When companies send you test samples, they typically didn't cure it properly... ie. Anajet go out of there way to send you perfect print, just to sell you there machine, but I will say that printing white with anajet is worse experience you will ever have, yes some "people" say great machine but in the corner of the room they snicker how machine does have many big flaws.

It all depends how your pricing and printing structure is done, I for instance base myself as a wholesale garment printer and do larger volumes at lower prices but make my money buy doing a ton of shirts instead of 1 shirt. I never get onsies and always get order of 12 20 50 ect. to do basically because of way I have put myself out there. 

Main reason I will never do darks is, time consuming to do, high cost of inks, and I would have to sell darks double cost of a white or light garment and client will just turn around and say, well a scrrenrpinter will do far cheaper... and for that I don't do darks.

White ink on machine is not there at all on any machine, funny thing is Brother new machine 781, is gonna even have issues with white ink because I talked to rep. about it.

I also will state, I switched to a Brother machine from Anajet and print quality is far more superior, colors are always accurate and it is far better made machine than Anajet.

I use to do contract work for a guy and cali and he gave up on me because of Anajet, than he saw on myspace is shirt redone on Brother and he wanted a sh*t load of shirts because he was blown away with the results I was getting on Brother, compared to Anajet.

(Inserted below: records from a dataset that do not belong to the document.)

(* ===== verification/TabViews.v ===== *)
(** * TabViews: the tab strip (TabBar.jsx), the sidebar (Sidebar.jsx), the
    bookmarks bar (BookmarksBar.jsx) and the New Tab page (NewTab.jsx)

    Both views split the tab list into [pinnedTabs] and [regularTabs]
    (TabBar.jsx lines 4-5, Sidebar.jsx lines 16-17) and render the first
    before the second.  Each tab item shows an icon ([tabbar_icon],
    [sidebar_icon]) and offers a click (select), a context menu (toggle
    pin) and, on unpinned tabs only, a close button; [tab_click] is the
    registry handler each calls, modelled in [Tabs].  The sidebar also
    shows the first eight bookmarks as shortcuts (lines 130-153), with a
    favicon taken from the bookmark or from the host of its URL, a context
    menu that removes a bookmark (lines 32-50), and New Tab and footer
    buttons that call App's [addTab]; [sidebar_step] is one of its events.
    The bookmarks bar navigates with [smartNavigate] in singleton mode and
    removes a bookmark after [confirm] ([bar_step]); the New Tab page
    resolves its query with [Navigation.newTabResolve] ([newtab_step]).

    Theorems: in every reachable state the views show the tabs in the
    registry's order; a pinned tab has no close button; every event of
    the sidebar, the bar and the page is a registry transition or leaves the registry unchanged (used
    by [AddressBar]'s refinement). *)

From S2P Require Import Prelude History Bookmarks Tabs Url Navigation.

Module TabViews.

Definition pinnedTabs (l : list App.tab) : list App.tab := List.filter App.isPinned l.
Definition regularTabs (l : list App.tab) : list App.tab := List.filter (fun t => negb (App.isPinned t)) l.

(** The order in which both views render the tabs. *)
Definition rendered_order (l : list App.tab) : list App.tab := pinnedTabs l ++ regularTabs l.

(** [bookmarks.slice(0, 8)] *)
Definition shortcuts (bms : list BookmarksManager.bookmark) : list BookmarksManager.bookmark := take 8 bms.

(** The shortcut icon (lines 131-139): the bookmark's favicon, else the
    favicon service for the host of its URL, else none when [new URL]
    throws. *)
Definition shortcut_favicon `{UrlApi} (b : BookmarksManager.bookmark) : option string :=
  let fav := BookmarksManager.favicon b in
  if negb (match fav with Some f => js_truthy f | None => false end) && js_truthy (BookmarksManager.url b) then
    match url_parse (BookmarksManager.url b) with
    | Some p => Some ("https://www.google.com/s2/favicons?domain=" +:+ hostname p +:+ "&sz=64")
    | None => None
    end
  else fav.

(** The bookmark context menu. *)
Record sidebar := mkSidebar { contextMenu : option BookmarksManager.bookmark }.

Definition handleContextMenu (b : BookmarksManager.bookmark) (sb : sidebar) : sidebar := mkSidebar (Some b).

(** [handleRemoveBookmark]: App's [onRemoveBookmark] is
    [setBookmarks(BookmarksManager.removeBookmark(url))]. *)
Definition handleRemoveBookmark (sb : sidebar) (bms : list BookmarksManager.bookmark)
    : sidebar * list BookmarksManager.bookmark :=
  match contextMenu sb with
  | Some b => (mkSidebar None, BookmarksManager.removeBookmark (BookmarksManager.url b) bms)
  | None => (mkSidebar None, bms)
  end.

Definition closeContextMenu (sb : sidebar) : sidebar := mkSidebar None.

(** ** The tab items (TabBar.jsx lines 11-59, Sidebar.jsx lines 52-79) *)

Inductive tab_icon := FaviconImg (f : string) | SettingsIcon | ClockIcon | DownloadIcon | FileIcon | GlobeIcon.

(** [tab.favicon ? <img/> : ...] *)
Definition favicon_img (t : App.tab) : option string :=
  match App.favicon t with Some f => if js_truthy f then Some f else None | None => None end.

(** A pinned tab in the tab strip (lines 19-24). *)
Definition tabbar_pinned_icon (t : App.tab) : tab_icon :=
  match favicon_img t with
  | Some f => FaviconImg f
  | None => if String.eqb (App.url t) "browser://settings" then SettingsIcon
            else if String.eqb (App.url t) "browser://history" then ClockIcon else GlobeIcon
  end.

(** A regular tab in the tab strip (lines 38-46). *)
Definition tabbar_icon (t : App.tab) : tab_icon :=
  match favicon_img t with
  | Some f => FaviconImg f
  | None =>
      if js_truthy (App.url t) && startsWith (App.url t) "browser://" then
        (if String.eqb (App.url t) "browser://settings" then SettingsIcon
         else if String.eqb (App.url t) "browser://history" then ClockIcon else FileIcon)
      else GlobeIcon
  end.

(** A tab in the sidebar (lines 60-67), with its title. *)
Definition sidebar_icon (t : App.tab) : tab_icon :=
  match favicon_img t with
  | Some f => FaviconImg f
  | None => if String.eqb (App.url t) "browser://settings" then SettingsIcon
            else if String.eqb (App.url t) "browser://history" then ClockIcon
            else if String.eqb (App.url t) "browser://downloads" then DownloadIcon else GlobeIcon
  end.

Definition sidebar_title (t : App.tab) : string := (App.title t || "New Tab")%js.

(** What a tab item lets the user do: click it, open its context menu,
    and, on an unpinned tab only, click its close button. *)
Inductive tab_control := SelectTab (i : string) | TogglePin (i : string) | CloseTab (i : string).

Definition item_controls (t : App.tab) : list tab_control :=
  [SelectTab (App.id t); TogglePin (App.id t)] ++ (if App.isPinned t then [] else [CloseTab (App.id t)]).

(** The controls of both views, in their rendered order. *)
Definition view_controls (l : list App.tab) : list tab_control := flat_map item_controls (rendered_order l).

On the Brother the Black in machine and High lights were spot on, while Anajet Black were a process black that looked cyan and high lights were muddy.


----------



## cdes (Jul 10, 2008)

I bought an Anajet this week and set it up yesterday. My first job was a 4-color print on a yellow shirt. They came out great. Customer was impressed with the output. So, that made me happy and I see this as a profitable venture. Since white is too much of a hassle for a one-man shop I will not use the white ink option. Maybe that process will improve down the pike.


----------



## mrbigjack50 (Jun 9, 2008)

I hope you don't got grey cart. I sold mine after thing stop telling me it was out : )
Maybe Anajet impoved machine since I had it but sure will print awesome for a few weeks, than it will get head issues, bad prints ect.
Do not put white ink in machine unless you use it everyday, that is what anajet told me


----------



## DAGuide (Oct 2, 2006)

This is just my opinion... but if you have any doubt about a printer, then you need to see every step (i.e. getting the printer ready, pretreating - curing, graphic alteration, ripping, curing, cleaning / maintenance of printer,...). The bottom line, any printer with white ink is going to have more challenges than a CMYK only printer. I know plenty of people that run just CMYK inks in the printer because white ink did not work with their business model. So much marketing has been placed on having to print white ink that it is ingrained in most people. I am not saying that everyone should not print white ink... but that you should really do a good business analysis to determine whether it will be profitable for your business. For example, I spoke with a company in Hawaii that says 80% of the market where dark shirt. He bought a white ink printer and after 6 months, runs the printer as Dual CMYK. For this business, the extra hassle with white ink (pretreating, maintenance, head cleaning,...) was not worth it to keep in his printer full time. This does not mean that if there is not a profitable job that comes buy that they will not load the white ink and print the job... they will when it is worth the time / effort. And by the way, they have a closed ink system with an automatic pretreater. So he has the bells & whistles for an Epson-based dtg printer.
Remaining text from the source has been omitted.